Chicago Board of Trade July soybeans settled down
4-1/2 cents at $10.18-1/2 per bushel. July wheat ended up
4-1/4 cents at $5.26-1/4 a bushel and July corn rose 1/2
cent to $3.94.
Soybean futures turned lower after the United States said it
would impose tariffs on aluminum and steel imports from Canada,
Mexico and the European Union, reigniting fears of a global
trade war.
The move came days ahead of a visit by U.S. Commerce
Secretary Wilbur Ross to China, the world’s biggest soy
importer. Ross is expected to try to get China to agree to firm
numbers to buy more U.S. goods during a June 2-4 visit to the
Chinese capital.
“It’s the start of these Chinese negotiations that
everybody’s worried about. It looks like the tariffs on steel
and aluminum on our partners are threatening enough that the
market is unsure what will happen in China,” said Dan Basse,
president of AgResource Co in Chicago.
The CBOT July soybean contract at times dipped below
its 200-day moving average near $10.17 as traders adjusted
positions on the last day of the month. The contract ended the
month down 30 cents, or about 3 percent.
CBOT July corn posted a monthly decline of 6-3/4 cents
or 1.7 percent, while July wheat ended the month up 15-3/4
cents or 3.1 percent.
Corn clung to modest gains on Thursday despite the trade
tensions with Mexico, a top buyer of U.S. corn. Mexico responded
to U.S. steel and aluminum tariffs by imposing wide-ranging
“equivalent” measures on farm and industrial products, including
pork, apples, grapes and cheese.
Corn found support from bargain buying a day after the July
contract hit its lowest level in a month on
better-than-expected crop ratings, and uncertainty about U.S.

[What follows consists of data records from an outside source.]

(* ================================================================= *)
(** ** Floating point *)

(** C [float]. *)
Module F32.
Definition prec : Z := 24.
Definition emax : Z := 128.
(** Conversion of an [int] (value-preserving below [2^24]). *)
Definition of_int (n : Z) : spec_float := binary_normalize prec emax n 0 false.
(** Conversion of a [double], rounding to nearest. *)
Definition of_double (x : spec_float) : spec_float := SFldexp prec emax x 0.
Definition mul : spec_float -> spec_float -> spec_float := SFmul prec emax.
Definition sub : spec_float -> spec_float -> spec_float := SFsub prec emax.
Definition div : spec_float -> spec_float -> spec_float := SFdiv prec emax.
(** [x > y]. *)
Definition gt (x y : spec_float) : bool := SFltb y x.
Definition zero : spec_float := S754_zero false.
End F32.

(** C [double]. *)
Module F64.
Definition prec : Z := 53.
Definition emax : Z := 1024.
Definition of_int (n : Z) : spec_float := binary_normalize prec emax n 0 false.
(** Promotion of a [float]: exact, the mantissa is re-normalised. *)
Definition of_float (x : spec_float) : spec_float := SFldexp prec emax x 0.
Definition mul : spec_float -> spec_float -> spec_float := SFmul prec emax.
Definition div : spec_float -> spec_float -> spec_float := SFdiv prec emax.
End F64.

(** The literal [0.1f]: the binary32 number nearest to one tenth. *)
Definition lit_0_1f : spec_float := S754_finite false 13421773 (-27).

(** The literal [3.6]: the binary64 number nearest to 3.6. *)
Definition lit_3_6 : spec_float := S754_finite false 8106479329266893 (-51).

(** The exact rational value of a finite float (0 for the others). *)
Definition SF2Q (x : spec_float) : Q :=
  match x with
  | S754_finite s m e =>
      let v := match e with
               | Z0 => inject_Z (Zpos m)
               | Zpos p => inject_Z (Zpos m * 2 ^ Zpos p)
               | Zneg p => Qmake (Zpos m) (2 ^ p)%positive
               end in
      if s then Qopp v else v
  | _ => 0%Q
  end.

(* ================================================================= *)
(** ** Bit buffer *)

(** Modelled from the spec: [bitbuffer_t] of [bitbuffer.h], which is not
    among the sources.  "Bit Capture: one or more rows of bits", each with
    "a queryable bit length".  A row is stored as bytes, most significant
    bit first; a byte that is not stored reads as zero. *)
Record bitbuffer_t : Type := {
  num_rows : Z;
  bits_per_row : list Z;
  bb : list (list Z)
}.

Definition row_bits_len (b : bitbuffer_t) (row : nat) : Z :=
  default 0 (bits_per_row b !! row).

Definition row_bytes (b : bitbuffer_t) (row : nat) : list Z :=
  default [] (bb b !! row).

(** Bit [i] of a byte string, counting from the most significant bit of
    byte 0. *)
Definition bit (bytes : list Z) (i : Z) : bool :=
  Z.testbit (default 0 (bytes !! Z.to_nat (i / 8))) (7 - i mod 8).

(** The pattern of [plen] bits lies at bit offset [pos] of [bytes]. *)
Definition match_at (bytes pattern : list Z) (plen pos : Z) : bool :=
  forallb (fun i => eqb (bit bytes (pos + Z.of_nat i)) (bit pattern (Z.of_nat i)))
          (seq 0 (Z.to_nat plen)).

Fixpoint search_from (bytes : list Z) (len : Z) (pattern : list Z) (plen : Z)
         (n : nat) (pos : Z) : Z :=
  match n with
  | O => len
  | S n' =>
      if (pos + plen <=? len) && match_at bytes pattern plen pos then pos
      else search_from bytes len pattern plen n' (pos + 1)
  end.

(** Modelled from the spec: [bitbuffer_search] of [bitbuffer.c], which is
    not among the sources.  "Search the single row for the fixed preamble
    bit pattern starting at offset 0.  If no match is found before the end
    of the row, abort": the result is the first offset at or after [start]
    where the whole pattern lies inside the row, and the row's bit length
    when there is none (the caller tests [start_pos >= bits_per_row[0]]). *)
Definition bitbuffer_search (b : bitbuffer_t) (row : nat) (start : Z)
           (pattern : list Z) (pattern_bits_len : Z) : Z :=
  let len := row_bits_len b row in
  search_from (row_bytes b row) len pattern pattern_bits_len
              (Z.to_nat (len - start)) start.

(** The eight bits at offset [pos], packed most significant first. *)
Definition byte_at (bytes : list Z) (pos : Z) : Z :=
  fold_left (fun acc j => 2 * acc + Z.b2z (bit bytes (pos + Z.of_nat j)))
            (seq 0 8) 0.

(** [uint8_t out[]] with its written and unwritten cells. *)
Abbreviation buffer := (list (option Z)).

(** [out[i] = v], a fault past the end of the array. *)
Definition store (out : buffer) (i : nat) (v : Z) : option buffer :=
  if decide (i < length out)%nat then Some (<[i := Some v]> out) else None.

(** [out[i]] as an rvalue, a fault past the end or on an unwritten cell. *)
Definition load (out : buffer) (i : nat) : option Z :=
  match out !! i with
  | Some (Some v) => Some v
  | _ => None
  end.

(** Modelled from the spec: [bitbuffer_extract_bytes] of [bitbuffer.c],
    which is not among the sources.  The buffer is "populated by copying
    payload bits starting immediately after the preamble", "at a bit offset
    that need not be byte-aligned": the [len] bits from offset [pos] are
    copied in whole bytes, [(len + 7) / 8] of them, into [out[0]],
    [out[1]], ... *)
Definition bitbuffer_extract_bytes (b : bitbuffer_t) (row : nat) (pos : Z)
           (out : buffer) (len : Z) : option buffer :=
  fold_left (fun acc k =>
               match acc with
               | Some o => store o k (byte_at (row_bytes b row) (pos + 8 * Z.of_nat k))
               | None => None
               end)
            (seq 0 (Z.to_nat ((len + 7) / 8))) (Some out).

(* ================================================================= *)
(** ** Output records and the effect monad *)

(** One value of a [data_make] argument list. *)
Inductive data_value : Type :=
| DATA_STRING (s : string)
| DATA_INT (n : Z)
| DATA_DOUBLE (d : spec_float).

(** One key of a record: name, pretty name, optional [DATA_FORMAT], value. *)
Record data_field : Type := {
  key : string;
  pretty_key : string;
  format : option string;
  value : data_value
}.

Definition data_t : Type := list data_field.

(** The lines the callback writes to [stderr]. *)
Inductive diag : Type :=
| Diag_out_of_range (bits : Z)
| Diag_wrong_start
| Diag_too_short (len : Z)
| Diag_parity_wrong.

(** What the callback acts on besides its arguments. *)
Record world : Type := {
  sink : list data_t;       (* records passed to [decoder_output_data] *)
  stderr : list diag
}.

(** State passing with faults: [None] is a memory fault. *)
Definition M (A : Type) : Type := world -> option (A * world).

Definition ret {A} (a : A) : M A := fun w => Some (a, w).

Definition bind {A B} (m : M A) (k : A -> M B) : M B :=
  fun w => match m w with
           | Some (a, w') => k a w'
           | None => None
           end.

Definition lift {A} (o : option A) : M A :=
  fun w => match o with
           | Some a => Some (a, w)
           | None => None
           end.

Notation "'do' x <- m ; k" := (bind m (fun x => k))
  (at level 10, x name, m at level 100, k at level 200).
Notation "m ;; k" := (bind m (fun _ => k))
  (at level 100, k at level 200, right associativity).

Definition fprintf_stderr (d : diag) : M unit :=
  fun w => Some (tt, {| sink := sink w; stderr := stderr w ++ [d] |}).

Definition decoder_output_data (d : data_t) : M unit :=
  fun w => Some (tt, {| sink := sink w ++ [d]; stderr := stderr w |}).

Definition when (c : bool) (m : M unit) : M unit := if c then m else ret tt.

(** The one member of [r_device] the callback reads. *)
Record r_device : Type := { verbose : Z }.

Definition mk_field (k p : string) (v : data_value) : data_field :=
  {| key := k; pretty_key := p; format := None; value := v |}.
(** [a] comes before [b] in the requested direction. *)
Definition before (reverse : bool) (a b : E) : bool :=
  if reverse then Less b a else Less a b.

(** Sorted by value, and stable: [x] may precede [y] when its value
    comes before, or when neither value comes before the other and
    [x] was at the earlier position. *)
Definition stablyBefore (reverse : bool) (x y : indexedElement E) : Prop :=
  before reverse (element x) (element y) = true
  \/ (before reverse (element y) (element x) = false /\ index x < index y).

(** The values are ordered by [Less]: it is asymmetric and
    incomparability is transitive (a strict weak ordering). *)
Definition strictWeakOrder (less : E -> E -> bool) : Prop :=
  (forall a b, less a b = true -> less b a = false)
  /\ (forall a b c, less a b = false -> less b c = false -> less a c = false).

(** The same of the values that satisfy [P] only. *)
Definition strictWeakOrderOn (P : E -> Prop) (less : E -> E -> bool) : Prop :=
  (forall a b, P a -> P b -> less a b = true -> less b a = false)
  /\ (forall a b c, P a -> P b -> P c ->
                    less a b = false -> less b c = false -> less a c = false).

(** [e] is a present element of the column. *)
Definition present (els : list E) (e : E) : Prop := In e els /\ IsNA e = false.

(** The present elements of the column are ordered by [Less]. *)
Definition ordered (els : list E) : Prop := strictWeakOrderOn (present els) Less.

(** [order] is what [Order(reverse)] is to return for the column: the
    positions of the present elements stably sorted, then those of the
    missing elements, together a permutation of all positions. *)
Definition stableOrder (els : list E) (reverse : bool) (order : list Z) : Prop :=
  exists sorted : list (indexedElement E),
    order = (map index sorted ++ missingPositions els)%list
    /\ Permutation sorted (presentEntries els)
    /\ StronglySorted (stablyBefore reverse) sorted
    /\ Permutation order (seqZ 0 (len els)).
End Ordering.

(** Tables (section 3): an error-free table has columns without error
    that all have the table's number of rows. *)
Section Tables.
Context {E : Type}.

Definition wellFormed (df : dataframe.GotaDataFrame E) : Prop :=
  dataframe.DfErr df = None
  /\ dataframe.ncols df = len (dataframe.columns df)
  /\ Forall (fun c => Err c = None /\ len (elements c) = dataframe.nrows df)
            (dataframe.columns df).

(** The inverse of a permutation [p] of the positions [0 .. len p - 1]:
    at [x] it has the position of [x] in [p]. *)
Fixpoint positionOf (i x : Z) (p : list Z) : Z :=
  match p with
  | [] => -1
  | y :: p' => if y =? x then i else positionOf (i + 1) x p'
  end.

Definition inverse (p : list Z) : list Z :=
  map (fun x => positionOf 0 x p) (seqZ 0 (len p)).
(** The edit of the sample route. *)
Lemma edit_reconciles_read_attachments_witness :
  exists (stored : option (list MediaUrl.t)) (data : Backend.RouteData.t)
         (kept : list MediaUrl.t) (added : list MediaItem.t),
    hd_error
      (Backend.reads
         (trace Memory.handler
            (CreateRouteScreen.handleCreate
               (Example.editing
                  (Example.screenWith "Evening loop" [Example.A; Example.B]
                     [Example.localA; Example.localNew])))
            Example.stored))
    = Some ("route-1"%string, stored)
    /\ In (Backend.update "route-1" data)
         (calls
            (trace Memory.handler
               (CreateRouteScreen.handleCreate
                  (Example.editing
                     (Example.screenWith "Evening loop" [Example.A; Example.B]
                        [Example.localA; Example.localNew])))
               Example.stored))
    /\ Backend.rows
         (trace Memory.handler
            (CreateRouteScreen.handleCreate
               (Example.editing
                  (Example.screenWith "Evening loop" [Example.A; Example.B]
                     [Example.localA; Example.localNew])))
            Example.stored) = [data]
    /\ Backend.RouteData.media_attachments data
       = kept
         ++ map (fun m =>
                   MediaUrl.mk (MediaItem.type m) (MediaItem.uri m)
                     (MediaItem.description m))
              added
    /\ CreateRouteScreen.Kept
         (CreateRouteScreen.stillReferenced [Example.localA; Example.localNew])
         (CreateRouteScreen.orEmpty stored) kept
    /\ CreateRouteScreen.Kept
         (CreateRouteScreen.newlyAdded (CreateRouteScreen.orEmpty stored))
         [Example.localA; Example.localNew] added.
Proof.
  apply (proj1 edit_reconciles_read_attachments Memory.Store Memory.handler
           Example.stored
           (Example.editing
              (Example.screenWith "Evening loop" [Example.A; Example.B]
                 [Example.localA; Example.localNew]))
           "user-1"%string "route-1"%string).
  - reflexivity.
  - discriminate.
  - vm_compute. reflexivity.
  - reflexivity.
  - discriminate.
Defined.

crop weather after an unusually warm May.
“The weather has actually gotten more threatening over the
last two or three days,” Basse said, adding that U.S. corn and
soy crops “look good today, but that is not a barometer of where
they will finish.”
Wheat firmed, with the CBOT July contract rebounding from a
one-week low of $5.15-1/4 a bushel on technical buying and
worries about dryness in the Black Sea region, including Russia
and Ukraine.
Russia is expected to reduce its 2018 crop of winter wheat
and rye by around 10 percent from a year ago due to dry weather,
a state weather forecaster said.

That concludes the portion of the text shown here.